We will work with the sample proportion of voters for Candidate A. Recall that a proportion is a mean, when the values in the population are only 0 (the type of individual you are not counting) or 1 (the type of individual you are counting).

Width of Confidence Interval

If we had a random sample, we could go about using the bootstrap to construct a confidence interval for the percent of voters for Candidate A. But we don't have a sample yet – we are trying to find out how big the sample has to be so that our confidence interval is as narrow as we want it to be.

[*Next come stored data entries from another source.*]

(* ===== verification/ClusterState.v ===== *)
(** The state of the cluster manager and its stores (services/nvpair-cluster-manager:
    manager.go, truststore.go, membership.go, membership_store.go, admission_store.go,
    tombstone_store.go, removal_proof_store.go, teardown_store.go, invite_provenance.go).
    Every operation is a state transformer over the manager with its disk; what the file
    system answers and what the clock reads come from the environment. *)
From S2P Require Import Prelude.
From S2P Require Import GoStd.
From S2P Require Import GoBytes.
From S2P Require Import Json.
From S2P Require Import ClusterAddresses.
From S2P Require Import ClusterTrust.

Open Scope string_scope.
Open Scope list_scope.
Open Scope Z_scope.

(** * Data *)

(** The three maps of the store; a pin, the DER and the key of its certificate. *)
Record TrustStore : Type := mkTrustStore {
  ts_pins : gmap string TrustedPin; ts_ders : gmap string string; ts_pubs : gmap string string
}.
Definition empty_store : TrustStore := mkTrustStore ∅ ∅ ∅.

(** Epochs are uint64, zero is none. *)
Record admissionState : Type := mkAdmission {
  ad_Counter : Z; ad_Activated : Z; ad_Retired : bool; ad_ClusterID : string; ad_Epoch : Z
}.
Definition no_admission : admissionState := mkAdmission 0 0 false "" 0.

Record teardownMarker : Type := mkMarker { td_ClusterID : string; td_AdmissionEpoch : Z; td_StartedAt : Z }.

Inductive InviteState : Type :=
| inviteStatePending | inviteStatePaired | inviteStateDeclined | inviteStateCanceled
| inviteStateExpired | inviteStateFailed | inviteStateRejected.
#[export] Instance InviteState_eq : EqDecision InviteState.
Proof. solve_decision. Defined.

Record Invite : Type := mkInvite {
  iv_InviteID : string; iv_FromNodeID : string; iv_FromNodeUUID : string; iv_FromNodeName : string;
  iv_ToNodeID : option string; iv_ClusterID : string; iv_ClusterFriendlyName : string; iv_Pin : option string;
  iv_State : InviteState; iv_Reason : string; iv_CreatedAt : Z; iv_RespondedAt : option Z
}.

Record PairingInfo : Type := mkPairingInfo {
  pi_V : Z; pi_NodeUUID : string; pi_NodeID : string; pi_Name : string; pi_ClusterID : string;
  pi_AdmissionEpoch : Z; pi_ClusterFriendlyName : string; pi_Addr : string; pi_Cert : string
}.

Inductive pairingRole : Type := roleInviter | roleJoiner.
#[export] Instance pairingRole_eq : EqDecision pairingRole.
Proof. solve_decision. Defined.

(** [ps_object] tells one session object from another under the same invite. *)
Record pairingSession : Type := mkSession {
  ps_object : nat; ps_inviteID : string; ps_role : pairingRole; ps_createdAt : Z; ps_addr : string;
  ps_joinerAddr : string; ps_clusterID : string; ps_peerPairing : option PairingInfo; ps_peerCert : option string;
  ps_localAdmissionEpoch : Z; ps_peerSrcIP : string; ps_invitedEmitted : bool; ps_awaitingAck : bool
}.

(** The files of the cluster directory, by what they decode to. *)
Record Disk : Type := mkDisk {
  d_pins : gmap string TrustedPin; d_members : list ClusterNode; d_tombstones : list Tombstone;
  d_removalProofs : list RemovalProof; d_admission : option admissionState; d_teardown : option teardownMarker;
  d_inviteCreated : option string
}.
Definition empty_disk : Disk := mkDisk ∅ [] [] [] None None None.

(** What the manager tells the rest of the node. *)
Inductive Event : Type :=
| TrustChanged
| NodesChanged (nodes : list ClusterNode)
| IdentityChanged (clusterID clusterFriendlyName : string)
| PairingCompleted (address peerUUID clusterID : string) (admissionEpoch : Z)
| AddressForgotten (uuid : string)
| ConnectionsClosed.

Record Manager : Type := mkManager {
  m_trust : TrustStore; m_members : gmap string ClusterNode; m_tombstones : gmap string Tombstone;
  m_removalProofs : gmap string RemovalProof; m_admission : admissionState; m_clusterID : string;
  m_clusterFriendlyName : string; m_inviteCreatedCluster : bool; m_inviteCreatedID : string;
  m_clusterGen : Z; m_clusterTornDown : bool; m_teardownPending : bool; m_sessGen : Z; m_sessions :
  gmap string pairingSession; m_invites : gmap string Invite; m_disk : Disk; m_io : nat; m_ticks :
  nat; m_out : list Event
}.

Definition set_trust (v : TrustStore) (m : Manager) : Manager :=
  mkManager v (m_members m) (m_tombstones m) (m_removalProofs m) (m_admission m) (m_clusterID m)
    (m_clusterFriendlyName m) (m_inviteCreatedCluster m) (m_inviteCreatedID m) (m_clusterGen m)
    (m_clusterTornDown m) (m_teardownPending m) (m_sessGen m) (m_sessions m) (m_invites m) (m_disk
    m) (m_io m) (m_ticks m) (m_out m).
Definition set_members (v : gmap string ClusterNode) (m : Manager) : Manager :=
  mkManager (m_trust m) v (m_tombstones m) (m_removalProofs m) (m_admission m) (m_clusterID m)
    (m_clusterFriendlyName m) (m_inviteCreatedCluster m) (m_inviteCreatedID m) (m_clusterGen m)
    (m_clusterTornDown m) (m_teardownPending m) (m_sessGen m) (m_sessions m) (m_invites m) (m_disk
    m) (m_io m) (m_ticks m) (m_out m).
Definition set_tombstones (v : gmap string Tombstone) (m : Manager) : Manager :=
  mkManager (m_trust m) (m_members m) v (m_removalProofs m) (m_admission m) (m_clusterID m)
    (m_clusterFriendlyName m) (m_inviteCreatedCluster m) (m_inviteCreatedID m) (m_clusterGen m)
    (m_clusterTornDown m) (m_teardownPending m) (m_sessGen m) (m_sessions m) (m_invites m) (m_disk
    m) (m_io m) (m_ticks m) (m_out m).
Definition set_removalProofs (v : gmap string RemovalProof) (m : Manager) : Manager :=
  mkManager (m_trust m) (m_members m) (m_tombstones m) v (m_admission m) (m_clusterID m)
    (m_clusterFriendlyName m) (m_inviteCreatedCluster m) (m_inviteCreatedID m) (m_clusterGen m)
    (m_clusterTornDown m) (m_teardownPending m) (m_sessGen m) (m_sessions m) (m_invites m) (m_disk
    m) (m_io m) (m_ticks m) (m_out m).
Definition set_admission (v : admissionState) (m : Manager) : Manager :=
  mkManager (m_trust m) (m_members m) (m_tombstones m) (m_removalProofs m) v (m_clusterID m)
    (m_clusterFriendlyName m) (m_inviteCreatedCluster m) (m_inviteCreatedID m) (m_clusterGen m)
    (m_clusterTornDown m) (m_teardownPending m) (m_sessGen m) (m_sessions m) (m_invites m) (m_disk
    m) (m_io m) (m_ticks m) (m_out m).
Definition set_clusterID (v : string) (m : Manager) : Manager :=
  mkManager (m_trust m) (m_members m) (m_tombstones m) (m_removalProofs m) (m_admission m) v
    (m_clusterFriendlyName m) (m_inviteCreatedCluster m) (m_inviteCreatedID m) (m_clusterGen m)
    (m_clusterTornDown m) (m_teardownPending m) (m_sessGen m) (m_sessions m) (m_invites m) (m_disk
    m) (m_io m) (m_ticks m) (m_out m).
Definition set_clusterFriendlyName (v : string) (m : Manager) : Manager :=
  mkManager (m_trust m) (m_members m) (m_tombstones m) (m_removalProofs m) (m_admission m)
    (m_clusterID m) v (m_inviteCreatedCluster m) (m_inviteCreatedID m) (m_clusterGen m)
    (m_clusterTornDown m) (m_teardownPending m) (m_sessGen m) (m_sessions m) (m_invites m) (m_disk
    m) (m_io m) (m_ticks m) (m_out m).
Definition set_inviteCreatedCluster (v : bool) (m : Manager) : Manager :=
  mkManager (m_trust m) (m_members m) (m_tombstones m) (m_removalProofs m) (m_admission m)
    (m_clusterID m) (m_clusterFriendlyName m) v (m_inviteCreatedID m) (m_clusterGen m)
    (m_clusterTornDown m) (m_teardownPending m) (m_sessGen m) (m_sessions m) (m_invites m) (m_disk
    m) (m_io m) (m_ticks m) (m_out m).
Definition set_inviteCreatedID (v : string) (m : Manager) : Manager :=
  mkManager (m_trust m) (m_members m) (m_tombstones m) (m_removalProofs m) (m_admission m)
    (m_clusterID m) (m_clusterFriendlyName m) (m_inviteCreatedCluster m) v (m_clusterGen m)
    (m_clusterTornDown m) (m_teardownPending m) (m_sessGen m) (m_sessions m) (m_invites m) (m_disk
    m) (m_io m) (m_ticks m) (m_out m).
Definition set_clusterGen (v : Z) (m : Manager) : Manager :=
  mkManager (m_trust m) (m_members m) (m_tombstones m) (m_removalProofs m) (m_admission m)
    (m_clusterID m) (m_clusterFriendlyName m) (m_inviteCreatedCluster m) (m_inviteCreatedID m) v
    (m_clusterTornDown m) (m_teardownPending m) (m_sessGen m) (m_sessions m) (m_invites m) (m_disk
    m) (m_io m) (m_ticks m) (m_out m).
Definition set_clusterTornDown (v : bool) (m : Manager) : Manager :=
  mkManager (m_trust m) (m_members m) (m_tombstones m) (m_removalProofs m) (m_admission m)
    (m_clusterID m) (m_clusterFriendlyName m) (m_inviteCreatedCluster m) (m_inviteCreatedID m)
    (m_clusterGen m) v (m_teardownPending m) (m_sessGen m) (m_sessions m) (m_invites m) (m_disk m)
    (m_io m) (m_ticks m) (m_out m).
Definition set_teardownPending (v : bool) (m : Manager) : Manager :=
  mkManager (m_trust m) (m_members m) (m_tombstones m) (m_removalProofs m) (m_admission m)
    (m_clusterID m) (m_clusterFriendlyName m) (m_inviteCreatedCluster m) (m_inviteCreatedID m)
    (m_clusterGen m) (m_clusterTornDown m) v (m_sessGen m) (m_sessions m) (m_invites m) (m_disk m)
    (m_io m) (m_ticks m) (m_out m).
Definition set_sessGen (v : Z) (m : Manager) : Manager :=
  mkManager (m_trust m) (m_members m) (m_tombstones m) (m_removalProofs m) (m_admission m)
    (m_clusterID m) (m_clusterFriendlyName m) (m_inviteCreatedCluster m) (m_inviteCreatedID m)
    (m_clusterGen m) (m_clusterTornDown m) (m_teardownPending m) v (m_sessions m) (m_invites m)
    (m_disk m) (m_io m) (m_ticks m) (m_out m).
Definition set_sessions (v : gmap string pairingSession) (m : Manager) : Manager :=
  mkManager (m_trust m) (m_members m) (m_tombstones m) (m_removalProofs m) (m_admission m)
    (m_clusterID m) (m_clusterFriendlyName m) (m_inviteCreatedCluster m) (m_inviteCreatedID m)
    (m_clusterGen m) (m_clusterTornDown m) (m_teardownPending m) (m_sessGen m) v (m_invites m)
    (m_disk m) (m_io m) (m_ticks m) (m_out m).
Definition set_invites (v : gmap string Invite) (m : Manager) : Manager :=
  mkManager (m_trust m) (m_members m) (m_tombstones m) (m_removalProofs m) (m_admission m)
    (m_clusterID m) (m_clusterFriendlyName m) (m_inviteCreatedCluster m) (m_inviteCreatedID m)
    (m_clusterGen m) (m_clusterTornDown m) (m_teardownPending m) (m_sessGen m) (m_sessions m) v
    (m_disk m) (m_io m) (m_ticks m) (m_out m).
Definition set_disk (v : Disk) (m : Manager) : Manager :=
  mkManager (m_trust m) (m_members m) (m_tombstones m) (m_removalProofs m) (m_admission m)
    (m_clusterID m) (m_clusterFriendlyName m) (m_inviteCreatedCluster m) (m_inviteCreatedID m)
    (m_clusterGen m) (m_clusterTornDown m) (m_teardownPending m) (m_sessGen m) (m_sessions m)
    (m_invites m) v (m_io m) (m_ticks m) (m_out m).
Definition set_io (v : nat) (m : Manager) : Manager :=
  mkManager (m_trust m) (m_members m) (m_tombstones m) (m_removalProofs m) (m_admission m)
    (m_clusterID m) (m_clusterFriendlyName m) (m_inviteCreatedCluster m) (m_inviteCreatedID m)
    (m_clusterGen m) (m_clusterTornDown m) (m_teardownPending m) (m_sessGen m) (m_sessions m)
    (m_invites m) (m_disk m) v (m_ticks m) (m_out m).
Definition set_ticks (v : nat) (m : Manager) : Manager :=
  mkManager (m_trust m) (m_members m) (m_tombstones m) (m_removalProofs m) (m_admission m)
    (m_clusterID m) (m_clusterFriendlyName m) (m_inviteCreatedCluster m) (m_inviteCreatedID m)
    (m_clusterGen m) (m_clusterTornDown m) (m_teardownPending m) (m_sessGen m) (m_sessions m)
    (m_invites m) (m_disk m) (m_io m) v (m_out m).
Definition set_out (v : list Event) (m : Manager) : Manager :=
  mkManager (m_trust m) (m_members m) (m_tombstones m) (m_removalProofs m) (m_admission m)
    (m_clusterID m) (m_clusterFriendlyName m) (m_inviteCreatedCluster m) (m_inviteCreatedID m)
    (m_clusterGen m) (m_clusterTornDown m) (m_teardownPending m) (m_sessGen m) (m_sessions m)
    (m_invites m) (m_disk m) (m_io m) (m_ticks m) v.

Definition init_manager (d : Disk) (io ticks : nat) : Manager :=
  mkManager empty_store ∅ ∅ ∅ no_admission "" "" false "" 0 false false 0 ∅ ∅ d io ticks [].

In situations like this, it helps to see what theory predicts.

The Central Limit Theorem says that the probabilities for the sample proportion are roughly normally distributed, centered at the population proportion of 1's, with an SD equal to the SD of the population of 0's and 1's divided by the square root of the sample size.

So the confidence interval will still be the "middle 95%" of a normal distribution, even though we can't pick off the ends as the 2.5th and 97.5th percentiles of bootstrapped proportions.

Is there another way to find how wide the interval would be? Yes, because we know that for normally distributed variables, the interval "center $\pm$ 2 SDs" contains 95% of the data.

The confidence interval will stretch for 2 SDs of the sample proportion, on either side of the center. So the width of the interval will be 4 SDs of the sample proportion.

We are willing to tolerate a width of 1% = 0.01. So, using the formula developed in the last section,

$$ 4 \times \frac{\mbox{SD of the 0-1 population}}{\sqrt{\mbox{sample size}}} ~ \le ~ 0.01 $$

$$ \sqrt{\mbox{sample size}} ~ \ge ~ 4 \times \frac{\mbox{SD of the 0-1 population}}{0.01} $$

The SD of a collection of 0's and 1's

If we knew the SD of the population, we'd be done. We could calculate the square root of the sample size, and then take the square to get the sample size. But we don't know the SD of the population. The population consists of 1 for each voter for Candidate A, and 0 for all other voters, and we don't know what proportion of each kind there are. That's what we're trying to estimate.

So are we stuck? No, because we can bound the SD of the population. Here are histograms of two such distributions, one for an equal proportion of 1's and 0's, and one with 90% 1's and 10% 0's. Which one has the bigger SD?

# HIDDEN 
pop_50 = make_array(1, 1, 1, 1, 1, 0, 0, 0, 0, 0)
pop_90 = make_array(1, 1, 1, 1, 1, 1, 1, 1, 1, 0)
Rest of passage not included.